» **REQUIRED ACTION**: Go through the entries and tally the lines containing the word "FNil". Only the total is wanted.

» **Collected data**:
----
Lemma array_lawful {A} (T : ToxType A) ok n : lawful T ok -> bytewise T ok -> Z.of_nat n <= u32_max ->
  lawful (array_type T n) (fun l => length l = n /\ Forall ok l).
Proof.
  intros HT Hb Hn ctx l [Hlen Hl]. assert (short l) as Hs by (unfold short, len; lia). unfold encodes. cbn. unfold is_byte_size. case_bool_decide as H1.
  - destruct (bytes_wire T ok l Hb H1 Hl Hs) as (b & E1 & E2 & E3 & E4 & E5). exists (write_bin b). rewrite E1. split; [done|]. split; [|done].
    intros r. unfold lift. rewrite E5, bin_read by (by apply short_u32). cbn. fold (len l) in *. replace (len l) with (Z.of_nat n) in * by (unfold len; lia).
    rewrite Z.eqb_refl. cbn [negb]. rewrite <- E3, read_exact_app. cbn. by rewrite E2.
  - destruct (each_lawful T ok ctx l HT Hl) as (bs & Ew & Hbs & Hone & Hr). rewrite Hlen in Hr. assert (in_u 32 (Z.of_nat n)) as Hu by (unfold in_u, u32_max in *; lia).
    exists (write_array_len (Z.of_nat n) ++ concat bs). replace (wrap 32 (Z.of_nat n)) with (Z.of_nat n) by (symmetry; by apply Z.mod_small).
    split; [by apply write_then|]. split; [|apply array_value; [done|unfold len; lia|done]].
    intros r. unfold lift. rewrite <- app_assoc, array_read by done. cbn. rewrite Z.eqb_refl. apply Hr.
Qed.

(** *** Flat sequences *)

(** The flat form of a last field, which takes the rest of the input. *)
Definition tail_flat {A} (T : ToxType A) (ok : A -> Prop) : Prop :=
  forall ctx a, ok a -> exists b, serialize_flat T ctx a = ret b /\ flat_len T a = ret (len b) /\ deserialize_flat T ctx b = ret (a, []).

Lemma fixed_tail {A} (T : ToxType A) ok n : fixed T ok -> SIZE T = Some n -> (forall a, flat_len T a = ret n) -> tail_flat T ok.
Proof.
  intros HT Hn Hf ctx a Ha. destruct (fixed_flat T ok HT n ctx a Hn Ha) as (b & E1 & E2 & E3). exists b. rewrite Hf, E2. split_and!; try done.
  specialize (E3 []). by rewrite app_nil_r in E3.
Qed.

Lemma string_tail : tail_flat string_type (fun s => valid_utf8 s = true).
Proof. intros ctx s Hs. exists s. split_and!; try done. cbn. unfold convert, from_utf8. cbn. by rewrite Hs. Qed.
(* ===== verification/Wire.v ===== *)
(** The packets and envelopes of [tox-sequenced/src/protocol.rs] on the wire: what
    the derive macros make of their declarations, and the codec of envelopes that
    the session is given. *)

From S2P Require Import Prelude Protocol Session MsgPack ToxTypes Derive.
#[local] Open Scope Z_scope.
#[local] Open Scope list_scope.

Module Wire.

Section Types.
Context `{Rmp}.

(** [protocol_newtype!]: flat structs of one field. *)
Definition newtype (F : ToxType Z) : ToxType Z := derive_transparent F (fun x => x) (fun x => x).
Definition message_id : ToxType Z := newtype u32.
Definition fragment_index : ToxType Z := newtype u16.
Definition fragment_count : ToxType Z := newtype u16.
Definition timestamp_ms : ToxType Z := newtype i64.

(** A variant without fields. *)
Definition bare {A} `{EqDecision A} (tag : A -> Z) (x : A) : variant A := unit_variant (tag x) (fun y => bool_decide (y = x)) x.

Definition priority_type : ToxType Priority := derive_enum (bare priority_level <$> [Critical; High; Standard; Low; Bulk]) None.

Definition message_types : list MessageType :=
  [CapsAnnounce; CapsAck; SyncHeads; FetchBatchReq; MerkleNode; BlobQuery; BlobAvail; BlobReq; BlobData; SyncSketch; SyncReconFail;
   SyncShardChecksums; HandshakeError; SyncRateLimited; KeywrapAck; ReinclusionRequest; ReinclusionResponse; ReconPowChallenge;
   ReconPowSolution; AdminGossip].
Definition message_type : ToxType MessageType := derive_enum (bare message_type_tag <$> message_types) None.

(** [SelectiveAck], [Nack] *)
Definition selective_ack : ToxType SelectiveAck :=
  derive_struct (FCons message_id (FCons fragment_index (FCons u64 (FCons fragment_count FNil))))
    (fun a => (ack_message_id a, (ack_base_index a, (ack_bitmask a, (ack_rwnd a, tt)))))
    (fun '(m, (b, (k, (w, _)))) => mkAck m b k w).
Definition nack : ToxType Nack :=
  derive_struct (FCons message_id (FCons (seq_type fragment_index) FNil))
    (fun n => (nack_message_id n, (missing_indices n, tt))) (fun '(m, (l, _)) => mkNack m l).

(** [Packet] *)
Definition data_variant : variant Packet :=
  multi_variant 0 (FCons message_id (FCons fragment_index (FCons fragment_count (FCons (vec_type u8) FNil))))
    (fun p => match p with Data m i t d => Some (m, (i, (t, (d, tt)))) | _ => None end) (fun '(m, (i, (t, (d, _)))) => Data m i t d).
Definition ack_variant : variant Packet :=
  single_variant 1 selective_ack (fun p => match p with AckP a => Some a | _ => None end) AckP.
Definition nack_variant : variant Packet :=
  single_variant 2 nack (fun p => match p with NackP n => Some n | _ => None end) NackP.
Definition ping_variant : variant Packet :=
  single_variant 3 timestamp_ms (fun p => match p with Ping t1 => Some t1 | _ => None end) Ping.
Definition pong_variant : variant Packet :=
  multi_variant 4 (FCons timestamp_ms (FCons timestamp_ms (FCons timestamp_ms FNil)))
    (fun p => match p with Pong t1 t2 t3 => Some (t1, (t2, (t3, tt))) | _ => None end) (fun '(t1, (t2, (t3, _))) => Pong t1 t2 t3).
Definition datagram_variant : variant Packet :=
  multi_variant 5 (FCons message_type (FCons (vec_type u8) FNil))
    (fun p => match p with Datagram mt d => Some (mt, (d, tt)) | _ => None end) (fun '(mt, (d, _)) => Datagram mt d).
Definition packet_variants : list (variant Packet) :=
  [data_variant; ack_variant; nack_variant; ping_variant; pong_variant; datagram_variant].
Definition packet : ToxType Packet := derive_enum packet_variants None.

(** ** Envelopes *)

(** The field [payload: &[u8]], which is only written. *)
Definition slice : ToxType bytes :=
  mkType None false (default_flat_len None) (fun _ s => serialize_slice s) no_flat_out no_flat_in no_flat_in (fun _ => None) (fun _ => None).

Definition outbound_envelope : ToxType (MessageType * bytes) :=
  derive_struct (FCons message_type (FCons slice FNil)) (fun e => (e.1, (e.2, tt))) (fun '(mt, (d, _)) => (mt, d)).
Definition inbound_envelope : ToxType (MessageType * bytes) :=
  derive_struct (FCons message_type (FCons (vec_type u8) FNil)) (fun e => (e.1, (e.2, tt))) (fun '(mt, (d, _)) => (mt, d)).

(** The texts of the errors, without their details. *)
Definition error_text (e : Error) : string :=
  match e with Io => "IO error" | Deserialize => "Deserialize error" | Serialize => "Serialize error" end.
Definition outcome {A} (m : M A) : result string A :=
  match m with Some (Ok a) => Ok a | Some (Err e) => Err (error_text e) | None => Err "panic" end.

Definition wire_codec : EnvelopeCodec := {|
  serialize_envelope mt d := outcome (to_vec outbound_envelope (mt, d));
  deserialize_envelope b := outcome (from_slice inbound_envelope b)
|}.

End Types.
End Wire.
Definition revoke_device (m : t) (conversation_id : ConversationId) (revoker_pk : PhysicalDevicePk) (revoker_logical_pk : LogicalIdentityPk)
    (target_device_pk : PhysicalDevicePk) (rank now_ms : Z) (revocation_hash : NodeHash) : t :=
  let revoker_seniority :=
    if decide (revoker_pk = to_physical revoker_logical_pk) then (0, zero_hash)
    else seniority_of (default [] (authorized_devices m !! (conversation_id, revoker_pk))) revoker_logical_pk rank now_ms in
  let key := (conversation_id, target_device_pk) in
  m <| revoked_devices := <[key := default [] (revoked_devices m !! key) ++ [mkRevocation rank revoker_seniority revocation_hash]]> (revoked_devices m) |>
    <| path_cache := cache_clear (path_cache m) |>.

Definition remove_member (m : t) (conversation_id : ConversationId) (revoker_pk : PhysicalDevicePk) (revoker_logical_pk logical : LogicalIdentityPk)
    (rank now_ms : Z) (revocation_hash : NodeHash) : t :=
  let m := m <| logical_members := delete (conversation_id, logical) (logical_members m) |> in
  let devices_to_remove := (fun '((_, d), _) => d) <$>
    List.filter (fun '((cid, _), records) => bool_decide (cid = conversation_id) && existsb (fun r => bool_decide (logical_pk r = logical)) records)
      (iterate (authorized_devices m)) in
  foldl (fun m d => revoke_device m conversation_id revoker_pk revoker_logical_pk d rank now_ms revocation_hash) m devices_to_remove.

Definition has_authorization_record (m : t) (conversation_id : ConversationId) (device_pk : PhysicalDevicePk) : bool :=
  bool_decide (is_Some (authorized_devices m !! (conversation_id, device_pk))).

Definition resolve_logical_pk (m : t) (conversation_id : ConversationId) (device_pk : PhysicalDevicePk) : option LogicalIdentityPk :=
  match logical_members m !! (conversation_id, to_logical device_pk) with
  | Some _ => Some (to_logical device_pk)
  | None => records ← authorized_devices m !! (conversation_id, device_pk); logical_pk <$> head records
  end.

Definition get_admin_seniority (m : t) (conversation_id : ConversationId) (device_pk : PhysicalDevicePk) : option (Z * NodeHash) :=
  records ← authorized_devices m !! (conversation_id, device_pk);
  foldl (fun best r =>
    if Permissions.contains (permissions r) Permissions.ADMIN
    then Some (match best with
               | Some b => if ranked_ltb (auth_rank r, auth_hash r) b then (auth_rank r, auth_hash r) else b
               | None => (auth_rank r, auth_hash r)
               end)
    else best) None records.

(** ** Listings *)

Definition list_members (m : t) (conversation_id : ConversationId) : list (LogicalIdentityPk * Z * Z) :=
  merge_sort (fun a b => bytes_le a.1.1 b.1.1)
    ((fun '((_, pk), (role, joined)) => (pk, role, joined)) <$>
     List.filter (fun '((cid, _), _) => bool_decide (cid = conversation_id)) (iterate (logical_members m))).

Definition get_founder (m : t) (conversation_id : ConversationId) : option LogicalIdentityPk :=
  (fun e => e.1.2) <$> List.find (fun '((cid, _), (role, _)) => bool_decide (cid = conversation_id) && (role =? 0)) (iterate (logical_members m)).

Definition devices_of (m : t) (conversation_id : ConversationId) : list PhysicalDevicePk :=
  (fun e => e.1.2) <$> List.filter (fun '((cid, _), _) => bool_decide (cid = conversation_id)) (iterate (authorized_devices m)).

Definition list_authorized_devices (m : t) (conversation_id : ConversationId) : list PhysicalDevicePk :=
  merge_sort bytes_le (devices_of m conversation_id).

(** [Vec::dedup]: equal neighbours are merged. *)
Fixpoint dedup {A} `{EqDecision A} (l : list A) : list A :=
  match l with
  | a :: rest => match dedup rest with b :: rest' => if decide (a = b) then b :: rest' else a :: b :: rest' | [] => [a] end
  | [] => []
  end.

(** The inner loop: the explicit devices that are authorized for one member. *)
Fixpoint active_devices_of (m : t) (ctx : CausalContext) (conversation_id : ConversationId) (now_ms rank : Z) (logical : LogicalIdentityPk)
    (candidates : list PhysicalDevicePk) : t * list PhysicalDevicePk :=
  match candidates with
  | [] => (m, [])
  | d :: rest =>
      let '(m, ok) := is_authorized m ctx conversation_id d logical now_ms rank in
      let '(m, active) := active_devices_of m ctx conversation_id now_ms rank logical rest in
      (m, if (ok : bool) then d :: active else active)
  end.

Fixpoint active_devices_for (m : t) (ctx : CausalContext) (conversation_id : ConversationId) (now_ms rank : Z) (members : list (LogicalIdentityPk * Z * Z))
    (candidates : list PhysicalDevicePk) : t * list PhysicalDevicePk :=
  match members with
  | [] => (m, [])
  | (logical, _, _) :: rest =>
      let '(m, active) := active_devices_of m ctx conversation_id now_ms rank logical candidates in
      let active := match active with [] => [to_physical logical] | _ => active end in
      let '(m, more) := active_devices_for m ctx conversation_id now_ms rank rest candidates in
      (m, active ++ more)
  end.

Definition list_active_authorized_devices (m : t) (ctx : CausalContext) (conversation_id : ConversationId) (now_ms rank : Z) : t * list PhysicalDevicePk :=
  let '(m, active) := active_devices_for m ctx conversation_id now_ms rank (list_members m conversation_id) (devices_of m conversation_id) in
  (m, dedup (merge_sort bytes_le active)).

Definition list_authorized_devices_for_author (m : t) (conversation_id : ConversationId) (logical : LogicalIdentityPk) : list PhysicalDevicePk :=
  let pks := (fun e => e.1.2) <$>
    List.filter (fun '((cid, _), records) => bool_decide (cid = conversation_id) && existsb (fun r => bool_decide (logical_pk r = logical)) records)
      (iterate (authorized_devices m)) in
  merge_sort bytes_le (if decide (to_physical logical ∈ pks) then pks else pks ++ [to_physical logical]).

(** The order of pairs of keys. *)
Definition pair_le (a b : PhysicalDevicePk * LogicalIdentityPk) : Prop :=
  match bytes_compare a.1 b.1 with Lt => True | Gt => False | Eq => bytes_le a.2 b.2 end.
#[global] Instance pair_le_dec : RelDecision pair_le.
Proof. intros a b. unfold pair_le. destruct (bytes_compare a.1 b.1); apply _. Defined.

Definition list_all_authorized_sender_pairs (m : t) (conversation_id : ConversationId) : list (PhysicalDevicePk * LogicalIdentityPk) :=
  let pairs := List.flat_map (fun '((cid, device_pk), records) =>
    if bool_decide (cid = conversation_id) then (fun r => (device_pk, logical_pk r)) <$> records else []) (iterate (authorized_devices m)) in
  let pairs := foldl (fun pairs '((cid, logical), _) =>
    if bool_decide (cid = conversation_id) && negb (bool_decide ((to_physical logical, logical) ∈ pairs)) then pairs ++ [(to_physical logical, logical)]
    else pairs) pairs (iterate (logical_members m)) in
  dedup (merge_sort pair_le pairs).

End Manager.

(** ** Authorization *)

Section Authorize.
Context `{Rmp} `{Ed25519} `{HashOrder} `{LruCache PathKey Z}.

(** The inner loop over the records of one candidate. *)
Fixpoint issuer_record (m : t) (ctx : CausalContext) (conversation_id : ConversationId) (logical : LogicalIdentityPk) (cert : DelegationCertificate)
    (now_ms rank : Z) (dev_pk : PhysicalDevicePk) (records : list AuthRecord) : option (option (PhysicalDevicePk * Permissions.t)) :=
  match records with
  | [] => Some None
  | record :: records =>
      if bool_decide (logical_pk record = logical) && (now_ms <? expires_at record) && (auth_rank record <=? rank) &&
         Permissions.contains (permissions record) Permissions.ADMIN
      then
        signed ← verify_delegation cert dev_pk now_ms;
        match (if is_ok signed then get_permissions_recursive LEVELS m ctx conversation_id dev_pk logical now_ms rank else None) with
        | Some effective =>
            if Permissions.contains effective Permissions.ADMIN then Some (Some (dev_pk, effective))
            else issuer_record m ctx conversation_id logical cert now_ms rank dev_pk records
        | None => issuer_record m ctx conversation_id logical cert now_ms rank dev_pk records
        end
      else issuer_record m ctx conversation_id logical cert now_ms rank dev_pk records
  end.

(** The outer loop over the devices, in the order of the map. *)
Fixpoint find_issuer (m : t) (ctx : CausalContext) (conversation_id : ConversationId) (logical : LogicalIdentityPk) (cert : DelegationCertificate)
    (now_ms rank : Z) (entries : list ((ConversationId * PhysicalDevicePk) * list AuthRecord)) : option (option (PhysicalDevicePk * Permissions.t)) :=
  match entries with
  | [] => Some None
  | ((cid, dev_pk), records) :: entries =>
      if negb (bool_decide (cid = conversation_id)) then find_issuer m ctx conversation_id logical cert now_ms rank entries
      else
        found ← issuer_record m ctx conversation_id logical cert now_ms rank dev_pk records;
        match found with
        | Some issuer => Some (Some issuer)
        | None => find_issuer m ctx conversation_id logical cert now_ms rank entries
        end
  end.

(** Adding a record unless it is there. *)
Definition add_record (m : t) (conversation_id : ConversationId) (device_pk : PhysicalDevicePk) (record : AuthRecord) : t :=
  let key := (conversation_id, device_pk) in
  let records := default [] (authorized_devices m !! key) in
  m <| authorized_devices := <[key := if decide (record ∈ records) then records else records ++ [record]]> (authorized_devices m) |>.

Definition authorize_device (m : t) (ctx : CausalContext) (conversation_id : ConversationId) (logical : LogicalIdentityPk) (cert : DelegationCertificate)
    (now_ms rank : Z) (hash : NodeHash) : option (t * result IdentityError unit) :=
  let m := m <| path_cache := cache_clear (path_cache m) |> in
  if negb (bool_decide (cert_conversation cert = conversation_id)) then Some (m, Err ConversationIdMismatch)
  else
    by_master ← verify_delegation cert logical now_ms;
    if is_ok by_master then
      Some (add_record m conversation_id (cert_device cert)
              (mkAuth logical (to_physical logical) (cert_permissions cert) (cert_expires cert) rank hash), Ok tt)
    else
      found ← find_issuer m ctx conversation_id logical cert now_ms rank (iterate (authorized_devices m));
      match found with
      | None => Some (m, Err NoTrustPath)
      | Some (issuer, issuer_perms) =>
          if negb (Permissions.contains issuer_perms (cert_permissions cert)) then Some (m, Err PermissionEscalation)
          else
            let depth := default O (get_auth_depth m conversation_id issuer logical rank) in
            if (MAX_AUTH_DEPTH <? S depth)%nat then Some (m, Err ChainTooDeep)
            else
              let device_count := count_if (fun '((cid, _), records) => bool_decide (cid = conversation_id) &&
                existsb (fun r => bool_decide (logical_pk r = logical)) records) (iterate (authorized_devices m)) in
              if MAX_DEVICES_PER_IDENTITY <=? device_count then Some (m, Err (TooManyDevices MAX_DEVICES_PER_IDENTITY))
              else
                let total_devices := count_if (fun '((cid, _), _) => bool_decide (cid = conversation_id)) (iterate (authorized_devices m)) in
                if MAX_GROUP_DEVICES <=? total_devices then Some (m, Err (TooManyGroupDevices MAX_GROUP_DEVICES))
                else
                  Some (add_record m conversation_id (cert_device cert)
                          (mkAuth logical issuer (cert_permissions cert) (cert_expires cert) rank hash), Ok tt)
      end.

End Authorize.
End Identity.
----
» **EXERCISE ANSWER**: 7